ABOUT THIS EXERCISE
Using the listing below, say how many of its lines hold "then". Offer nothing beyond the number.

SUPPLIED RECORDS
(* ===== verification/HttpDemo.v ===== *)
(** * The HTTP program of src/test/test_testHttp.cc

    The callback that the program gives to its HttpServer, with the picture it
    serves.  The clock is an argument: the text of the time at which a request
    is answered.  The texts of the answers are bounded, so what file
    HttpService shows of an HttpServer on any input holds for this program. *)

From S2P Require Import Prelude Buffer Channel Poller EventLoop TcpConnection Http HttpSession HttpService Date.

Open Scope Z_scope.

(** ** The program *)

(** [favicon] *)
Definition favicon : list ascii := map ascii_of_N [
   0x89; 0x50; 0x4e; 0x47; 0x0d; 0x0a; 0x1a; 0x0a; 0x00; 0x00; 0x00; 0x0d; 0x49; 0x48; 0x44; 0x52;
   0x00; 0x00; 0x00; 0x10; 0x00; 0x00; 0x00; 0x10; 0x08; 0x06; 0x00; 0x00; 0x00; 0x1f; 0xf3; 0xff;
   0x61; 0x00; 0x00; 0x00; 0x19; 0x74; 0x45; 0x58; 0x74; 0x53; 0x6f; 0x66; 0x74; 0x77; 0x61; 0x72;
   0x65; 0x00; 0x41; 0x64; 0x6f; 0x62; 0x65; 0x20; 0x49; 0x6d; 0x61; 0x67; 0x65; 0x52; 0x65; 0x61;
   0x64; 0x79; 0x71; 0xc9; 0x65; 0x3c; 0x00; 0x00; 0x01; 0xcd; 0x49; 0x44; 0x41; 0x54; 0x78; 0xda;
   0x94; 0x93; 0x39; 0x48; 0x03; 0x41; 0x14; 0x86; 0xff; 0x5d; 0x62; 0xa7; 0x04; 0x52; 0xc4; 0x6d;
   0x22; 0x1e; 0xa0; 0x46; 0x24; 0x08; 0x16; 0x16; 0x76; 0x0a; 0x36; 0xba; 0x4a; 0x9a; 0x80; 0x08;
   0x41; 0xb4; 0x71; 0x85; 0x58; 0x89; 0x47; 0xb0; 0x49; 0xa9; 0x51; 0x24; 0xcd; 0xa6; 0x08; 0xa4;
   0x48; 0x63; 0x91; 0x42; 0x0b; 0xaf; 0x56; 0xc1; 0x46; 0xb4; 0x15; 0xcf; 0x22; 0x58; 0x98; 0x0b;
   0x54; 0x48; 0x8a; 0x64; 0x93; 0x8d; 0xfb; 0x46; 0x67; 0xc9; 0x1a; 0x14; 0x7d; 0xf0; 0x66; 0x76;
   0x66; 0xdf; 0x7c; 0xef; 0xe7; 0x67; 0x46; 0xa8; 0xd5; 0x6a; 0x48; 0x24; 0x12; 0x2a; 0x00; 0x05;
   0xbf; 0x47; 0xd4; 0xef; 0xf7; 0x2f; 0x36; 0xec; 0x12; 0x20; 0x1e; 0x8f; 0xd7; 0xaa; 0xd5; 0xea;
   0xaf; 0x49; 0x35; 0x46; 0xaa; 0x54; 0x5f; 0x9f; 0x22; 0x41; 0x2a; 0x95; 0x0a; 0x83; 0xe5; 0x72;
   0x39; 0x64; 0xb3; 0x59; 0x96; 0x99; 0x4c; 0x06; 0xe9; 0x74; 0x9a; 0x25; 0x85; 0x2c; 0xcb; 0x54;
   0xa7; 0xc4; 0x62; 0x31; 0xb5; 0x5e; 0x00; 0x03; 0x68; 0x9a; 0xc6; 0x16; 0x82; 0x20; 0x58; 0x52;
   0x14; 0x45; 0x36; 0x53; 0x94; 0xcb; 0x65; 0x78; 0xbd; 0x5e; 0xaa; 0x55; 0x54; 0x23; 0x4c; 0xc0;
   0xe0; 0xe2; 0xc1; 0x8f; 0x00; 0x9e; 0xbc; 0x09; 0x41; 0x7c; 0x3e; 0x1f; 0x83; 0x44; 0x22; 0x11;
   0xd5; 0x54; 0x40; 0x3f; 0x38; 0x80; 0x77; 0xe5; 0x33; 0x07; 0xb8; 0x5c; 0x2e; 0x48; 0x92; 0x04;
   0x87; 0xc3; 0x81; 0x40; 0x20; 0x40; 0x67; 0x98; 0xe9; 0x36; 0x1a; 0xa6; 0x67; 0x15; 0x04; 0xe3;
   0xd7; 0xc8; 0xbd; 0x15; 0xe1; 0x69; 0xb7; 0x43; 0xab; 0xea; 0x78; 0x2f; 0x6a; 0x58; 0x92; 0xbb;
   0x18; 0x20; 0x9f; 0xcf; 0x33; 0xc3; 0xb8; 0xe9; 0x4e; 0xa7; 0xd3; 0x6c; 0x4a; 0x00; 0x69; 0x36;
   0x7c; 0x8e; 0xe1; 0xfe; 0x56; 0x84; 0xe7; 0x3c; 0x9f; 0x72; 0x2b; 0x3a; 0x42; 0x7b; 0x37; 0x66;
   0x77; 0xae; 0x8e; 0x0e; 0xf3; 0xbd; 0x52; 0xa9; 0x64; 0x02; 0x42; 0xaf; 0x85; 0x32; 0x66; 0x46;
   0xba; 0x0c; 0xd9; 0x9f; 0x1d; 0x9a; 0x6c; 0x22; 0xe6; 0xc7; 0x3a; 0x2c; 0x80; 0xef; 0xc1; 0x15;
   0x90; 0x07; 0x93; 0xa2; 0x28; 0xa0; 0x53; 0x6a; 0xb1; 0xb8; 0xdf; 0x29; 0x35; 0x43; 0x0e; 0x3f;
   0x58; 0xfc; 0x98; 0xda; 0x79; 0x6a; 0x50; 0x40; 0x00; 0x87; 0xae; 0x1b; 0x17; 0x42; 0xb4; 0x3a;
   0x3f; 0xbe; 0x79; 0xc7; 0x0a; 0x26; 0xb6; 0xee; 0xd9; 0x9a; 0x60; 0x14; 0x93; 0xdb; 0x8f; 0x0d;
   0x0a; 0x2e; 0xe9; 0x23; 0x95; 0x29; 0x58; 0x00; 0x27; 0xeb; 0x6e; 0x56; 0x70; 0xbc; 0xd6; 0xcb;
   0xd6; 0x47; 0xab; 0x3d; 0x6c; 0x7d; 0xb8; 0xd2; 0xdd; 0xa0; 0x60; 0x83; 0xba; 0xef; 0x5f; 0xa4;
   0xea; 0xcc; 0x02; 0x4e; 0xae; 0x5e; 0x70; 0x1a; 0xec; 0xb3; 0x40; 0x39; 0xac; 0xfe; 0xf2; 0x91;
   0x89; 0x67; 0x91; 0x85; 0x21; 0xa8; 0x87; 0xb7; 0x58; 0x7e; 0x7e; 0x85; 0xbb; 0xcd; 0x4e; 0x4e;
   0x62; 0x74; 0x40; 0xfa; 0x93; 0x89; 0xec; 0x1e; 0xec; 0x86; 0x02; 0x48; 0x26; 0x93; 0xd0; 0x75;
   0x1d; 0x7f; 0x09; 0x32; 0x95; 0xbf; 0x1f; 0xdb; 0xd7; 0x63; 0x8a; 0x1a; 0xf7; 0x5c; 0xc1; 0xff;
   0x22; 0x4a; 0xc3; 0x87; 0x00; 0x03; 0x00; 0x4b; 0xbb; 0xf8; 0xd6; 0x2a; 0x76; 0x98; 0x49; 0x00;
   0x00; 0x00; 0x00; 0x49; 0x45; 0x4e; 0x44; 0xae; 0x42; 0x60; 0x82
]%N.

(** The lines that [onRequest] logs; a std::map is walked in the order of its
    keys. *)
Definition in_key_order (m : gmap (list ascii) (list ascii)) : list (list ascii * list ascii) :=
  foldr (λ kv, smap_set kv.1 kv.2) [] (map_to_list m).
Definition request_log (benchmark : bool) (req : HttpRequest) : list (list ascii) :=
  (chars "Headers " ++ methodString req ++ chars " " ++ path_ req) ::
  (if benchmark then [] else map (λ '(k, v), k ++ chars ": " ++ v) (in_key_order (headers_ req))).

(** The page of "/". *)
Definition page (now : list ascii) : list ascii :=
  chars "<html><head><title>This is title</title></head><body><h1><Hello></he>Now is " ++ now ++ chars "</body></html>".

(** [onRequest]: what it puts into the response. *)
Definition demo_onRequest (now : HttpRequest → list ascii) (req : HttpRequest) (resp : HttpResponse) : HttpResponse :=
  if bool_decide (path_ req = chars "/") then
    let resp := setStatusMessage (setStatusCode resp k200ok) (chars "OK") in
    let resp := response_addHeader (setContentType resp (chars "text/html")) (chars "server") (chars "dc") in
    setBody resp (page (now req))
  else if bool_decide (path_ req = chars "/favicon.ivo") then
    let resp := setStatusMessage (setStatusCode resp k200ok) (chars "OK") in
    setBody (setContentType resp (chars "image/png")) favicon
  else if bool_decide (path_ req = chars "/hello") then
    let resp := setStatusMessage (setStatusCode resp k200ok) (chars "OK") in
    let resp := response_addHeader (setContentType resp (chars "test/plain")) (chars "Server") (chars "dc") in
    setBody resp (chars "hello, world" ++ [ascii_of_N 10])
  else
    setCloseConnection (setStatusMessage (setStatusCode resp k404NotFound) (chars "Not Found")) true.

(** ** The answers *)

(** The longest text of a response, from its parts. *)
Definition header_len (h : list ascii * list ascii) : Z := zlen h.1 + zlen h.2 + 3.
Definition headers_len (hs : list (list ascii * list ascii)) : Z := foldr (λ h n, header_len h + n) 0 hs.

Lemma snprintf_len n s : zlen (snprintf n s) ≤ Z.of_nat (n - 1).
Proof. unfold snprintf, zlen. rewrite length_take. lia. Qed.

Lemma headers_text_len hs : zlen (concat (concat (map (λ '(k, v), [k; [COLON]; v; CRLF]) hs))) = headers_len hs.
Proof.
  induction hs as [|[k v] hs IH]; [done|]. cbn [map concat]. change (headers_len ((k, v) :: hs)) with (zlen k + zlen v + 3 + headers_len hs).
  rewrite concat_app, zlen_app, IH. cbn [concat].
  rewrite !zlen_app. change (zlen [COLON]) with 1. change (zlen CRLF) with 2.
  rewrite zlen_nil. lia.
Qed.

Lemma wire_form_len r : zlen (wire_form r) ≤ 100 + zlen (statusMessage_ r) + headers_len (rheaders_ r) + zlen (body_ r).
Proof.
  unfold wire_form, response_pieces. rewrite !concat_app, !zlen_app, headers_text_len.
  assert (H0 : ∀ n s, zlen (snprintf n s) ≤ Z.of_nat (n - 1)) by apply snprintf_len.
  pose proof (H0 32%nat (chars "HTTP/1.1 " ++ decimal (status_value (statusCode_ r)) ++ chars " ")) as H1.
  pose proof (H0 32%nat (chars "Content-Length: " ++ decimal (zlen (body_ r)) ++ CRLF)) as H2.
  change (Z.of_nat (32 - 1)) with 31 in *. destruct (closeConnection_ r); cbn [concat]; rewrite !zlen_app, ?zlen_nil;
    change (zlen CRLF) with 2; change (zlen (chars "Connection: close")) with 17;
    change (zlen (chars "Connection: Keep-Alive")) with 22; lia.
Qed.

Lemma favicon_len : zlen favicon = 555.
Proof. by vm_compute. Qed.

Lemma page_len now : zlen (page now) = zlen now + 90.
Proof.
  unfold page. rewrite !zlen_app. change (zlen (chars "<html><head><title>This is title</title></head><body><h1><Hello></he>Now is ")) with 76.
  change (zlen (chars "</body></html>")) with 14. lia.
Qed.

(** The text of a Timestamp fits the 64 bytes it is formatted in. *)
Lemma formatted_len gmtime_r t micros s : ts_toFormattedString gmtime_r t micros = Ok s → zlen s ≤ 63.
Proof.
  unfold ts_toFormattedString. intros E. do 2 (destruct (i32 (_ + _)) in E; [|by try destruct (i32 _)]).
  cbn [mbind res_bind] in E.
  destruct micros; injection E as <-; apply (snprintf_len 64).
Qed.

Section Program.
Context (now : HttpRequest → list ascii) (Hnow : ∀ req, zlen (now req) ≤ 63).

(** No answer is longer than a kilobyte. *)
Lemma demo_answer_len req : zlen (wire_form (respond (demo_onRequest now) req)) ≤ 1024.
Proof.
  etransitivity; [apply wire_form_len|]. unfold respond, demo_onRequest. specialize (Hnow req).
  repeat case_bool_decide; cbn [statusMessage_ rheaders_ body_ setBody setContentType setStatusCode setStatusMessage
    setCloseConnection response_addHeader HttpResponse_ctor]; rewrite ?page_len, ?favicon_len;
    change (zlen (chars "OK")) with 2; change (zlen (chars "Not Found")) with 9; try (vm_compute (headers_len _)); [lia..|by vm_compute|by vm_compute].
Qed.

(** The program on any input: it does what the abstract server does with the
    program's callback, and it fails only when a client whose request line was
    refused sends more. *)
Theorem demo_any_bytes (sockfd : Z) (wcb hwcb : bool) (t0 : TcpConnection) (es : list session_event) :
  0 ≤ sockfd → TcpConnection_ctor sockfd wcb hwcb = Ok t0 → Forall event_ok es →
  2 * zlen (pieces es) + kCheapPrepend ≤ max_size → 1024 * (zlen es + 1) + kCheapPrepend ≤ max_size →
  ∃ s0, session_open t0 = Ok s0 ∧
    match serve (demo_onRequest now) new_service es with
    | Ok v => ∃ s, session_run (demo_onRequest now) s0 es = Ok (Some s) ∧ represents s v
    | Fail f => session_run (demo_onRequest now) s0 es = Fail f ∧ f = FAssert "method_ == kInvalid" ∧
        ∃ es1 es2 v1, es = es1 ++ es2 ∧ serve (demo_onRequest now) new_service es1 = Ok v1 ∧ v_refused v1 = true
    end.
Proof.
  intros Hfd E Hok Hl Hs. pose proof demo_answer_len as Hlen.
  destruct (any_input_simulates (demo_onRequest now) sockfd wcb hwcb t0 es 1024) as (s0 & E0 & P);
    [by split_and!; [..|vm_compute|intros; apply Hlen| |]|].
  exists s0. split; [done|]. destruct (serve _ new_service es) as [v|f] eqn:Ev; [done|]. split; [done|].
  apply serve_orderly in Ev as [-> (es1 & es2 & v1 & ? & ? & ? & _)]; [|split; [by left|by right]]. eauto 10.
Qed.
End Program.

(** ** What clients see *)

(** A browser asks for "/favicon.ico": the program has the picture under
    another name, answers 404 and closes the connection. *)
Theorem favicon_not_found (now : HttpRequest → list ascii) (req : HttpRequest) :
  path_ req = chars "/favicon.ico" →
  statusCode_ (respond (demo_onRequest now) req) = k404NotFound ∧ closeConnection_ (respond (demo_onRequest now) req) = true ∧
  body_ (respond (demo_onRequest now) req) = [].
Proof. intros E. unfold respond, demo_onRequest. rewrite E. by repeat (rewrite bool_decide_false by discriminate). Qed.

(** A clock that stands still. *)
Definition noon (_ : HttpRequest) : list ascii :=
  match ts_toFormattedString (λ _, mkTm 100 0 1 12 0 0) (mkTimestamp 946728000000000) true with Ok s => s | Fail _ => [] end.

(** Three requests on one connection, the first cut in two; the third is
    for a path that is not served and closes. *)
Definition demo_requests : list session_event :=
  [Arrives (chars "GET /hello HT") 1 two_bytes; Arrives (chars "TP/1.1" ++ CRLF ++ CRLF) 2 two_bytes;
   Arrives (chars "GET / HTTP/1.1" ++ CRLF ++ chars "Connection: Keep-Alive" ++ CRLF ++ CRLF) 3 two_bytes;
   Arrives (chars "GET /none HTTP/1.1" ++ CRLF ++ CRLF) 4 two_bytes].

Definition demo_transcript : list ascii :=
  chars "HTTP/1.1 200 OK" ++ CRLF ++ chars "Content-Length: 13" ++ CRLF ++ chars "Connection: Keep-Alive" ++ CRLF ++
  chars "Content-Type:test/plain" ++ CRLF ++ chars "Server:dc" ++ CRLF ++ CRLF ++ chars "hello, world" ++ [ascii_of_N 10] ++
  chars "HTTP/1.1 200 OK" ++ CRLF ++ chars "Content-Length: 114" ++ CRLF ++ chars "Connection: Keep-Alive" ++ CRLF ++
  chars "Content-Type:text/html" ++ CRLF ++ chars "server:dc" ++ CRLF ++ CRLF ++ page (noon HttpRequest_ctor) ++
  chars "HTTP/1.1 404 Not Found" ++ CRLF ++ chars "Connection: close" ++ CRLF ++ CRLF.

Lemma demo_requests_served :
  ∃ v, serve (demo_onRequest noon) new_service demo_requests = Ok v ∧ v_sent v = demo_transcript ∧ v_open v = false.
Proof. eexists. split_and!; [vm_compute; reflexivity|vm_compute; reflexivity|reflexivity]. Qed.

Lemma noon_len req : zlen (noon req) ≤ 63.
Proof. by vm_compute. Qed.

Lemma demo_requests_ok : Forall event_ok demo_requests.
Proof. pose proof two_bytes_healthy. repeat apply Forall_cons_2; try apply Forall_nil_2; done. Qed.

(** The same on the connection: the bytes on the wire and in the output buffer. *)
Lemma demo_requests_answered :
  ∃ s0 s, session_open ctor_conn = Ok s0 ∧ session_run (demo_onRequest noon) s0 demo_requests = Ok (Some s) ∧
    wire_of (c_trace (s_conn s)) ++ content (m_outputBuffer (s_conn s)) = demo_transcript ∧
    m_state (s_conn s) = kDisconnecting.
Proof.
  destruct (demo_any_bytes noon noon_len 7 true true ctor_conn demo_requests) as (s0 & E0 & P);
    [done|apply ctor_conn_eq|apply demo_requests_ok|by vm_compute|by vm_compute|].
  destruct demo_requests_served as (v & Ev & Hv & Ho). rewrite Ev in P. destruct P as (s & Es & R). exists s0, s.
  split_and!; [done|done|by rewrite (rp_sent _ _ R)|by rewrite (rp_state _ _ R), Ho].
Qed.

(** The log of a request: the header fields in the order of their names. *)
Lemma request_log_sorted :
  request_log false (mkRequest (chars "/") [] 0 (<[chars "b" := chars "2"]> {[chars "a" := chars "1"]}) kGet kHttp11) =
    [chars "Headers GET /"; chars "a: 1"; chars "b: 2"].
Proof. by vm_compute. Qed.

RESPONSE AREA
4